[Stored data entries]
Lemma malloc_loop_ok s l live nunits fuel ffuel :
  heap_ok s l live -> 1 <= nunits -> 16 * nunits < 2 ^ 31 ->
  (2 * length l + 3 < fuel)%nat -> (length l + 1 < ffuel)%nat ->
  (exists k', malloc_loop fuel ffuel nunits (freep s) (hptr (umem s) (freep s)) s = Ok 0 (Ust (umem s) (freep s) k') /\
     k_brk k' = k_brk (ukern s) /\ forall c, c ∈ l -> c.2 < nunits) \/
  (exists s' bp l', malloc_loop fuel ffuel nunits (freep s) (hptr (umem s) (freep s)) s = Ok (bp + 16) s' /\
     allocated s s' l live nunits bp l').
Proof.
  intros Hok Hn Hmax Hf Hff. destruct (search_ok s l live nunits ffuel Hok Hn) as [(s' & bp & l' & Ha & _ & Hrun)|[Hsmall Hrun]].
  - right. exists s', bp, l'. split; [apply Hrun; lia | done].
  - replace fuel with (length l + S (fuel - length l - 1))%nat by lia. rewrite Hrun. unfold grow.
    destruct (morecore_ok s l live nunits ffuel Hok Hn Hmax Hff) as [(k' & E & Hk)|(s2 & l2 & E & Hok2 & Ho2 & Hl2 & Hbig & Hkeep2)].
    + left. exists k'. rewrite (bind_run _ _ _ _ _ E). done.
    + right. rewrite (bind_run _ _ _ _ _ E). pose proof (freep_pos _ _ _ Hok2).
      destruct (Z.eqb_spec (freep s2) 0); [lia|]. unfold rdptr, gets. erewrite bind_run by reflexivity.
      destruct (search_ok s2 l2 live nunits ffuel Hok2 Hn) as [(s' & bp & l' & Ha & Ek & Hrun')|[Hsmall' _]].
      * exists s', bp, l'. split; [apply Hrun'; lia|]. destruct Ha as [A1 A2 A3]. split; [done | | by eapply keeps_trans].
        intros y. rewrite A2, Ho2, Ek, brk_grown_refl. lia.
      * exfalso. destruct Hbig as (c & Hc & Hcn). specialize (Hsmall' c Hc). lia.
Qed.

(** The first call of malloc sets the ring up. *)
Definition fresh (s : ust) : Prop := freep s = 0 /\ 0 < base /\ base + 16 <= k_brk (ukern s) < 2 ^ 31.
Definition set_up (s : ust) : ust :=
  Ust (store32 (store64 (umem s) base base) (base + 8) 0) base (ukern s).

Lemma set_up_ok s : fresh s -> heap_ok (set_up s) [] [].
Proof.
  intros (Hf & Hb & Hk). split; cbn [set_up umem freep ukern app]; try done.
  - cbn [seg fst snd]. rewrite hsize_store32, hptr_store32, hptr_store64, u64_id by lia. done.
  - by left.
  - intros b Hb'. by apply elem_of_nil in Hb'.
  - intros b Hb'. by apply elem_of_nil in Hb'.
Qed.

GOAL OF THE EXERCISE:
The first line of the entries, the line with "destruct (morecore_ok s", and every line between them should be retyped exactly, and nothing else.

EXERCISE RESPONSE:
Lemma malloc_loop_ok s l live nunits fuel ffuel :
  heap_ok s l live -> 1 <= nunits -> 16 * nunits < 2 ^ 31 ->
  (2 * length l + 3 < fuel)%nat -> (length l + 1 < ffuel)%nat ->
  (exists k', malloc_loop fuel ffuel nunits (freep s) (hptr (umem s) (freep s)) s = Ok 0 (Ust (umem s) (freep s) k') /\
     k_brk k' = k_brk (ukern s) /\ forall c, c ∈ l -> c.2 < nunits) \/
  (exists s' bp l', malloc_loop fuel ffuel nunits (freep s) (hptr (umem s) (freep s)) s = Ok (bp + 16) s' /\
     allocated s s' l live nunits bp l').
Proof.
  intros Hok Hn Hmax Hf Hff. destruct (search_ok s l live nunits ffuel Hok Hn) as [(s' & bp & l' & Ha & _ & Hrun)|[Hsmall Hrun]].
  - right. exists s', bp, l'. split; [apply Hrun; lia | done].
  - replace fuel with (length l + S (fuel - length l - 1))%nat by lia. rewrite Hrun. unfold grow.
    destruct (morecore_ok s l live nunits ffuel Hok Hn Hmax Hff) as [(k' & E & Hk)|(s2 & l2 & E & Hok2 & Ho2 & Hl2 & Hbig & Hkeep2)].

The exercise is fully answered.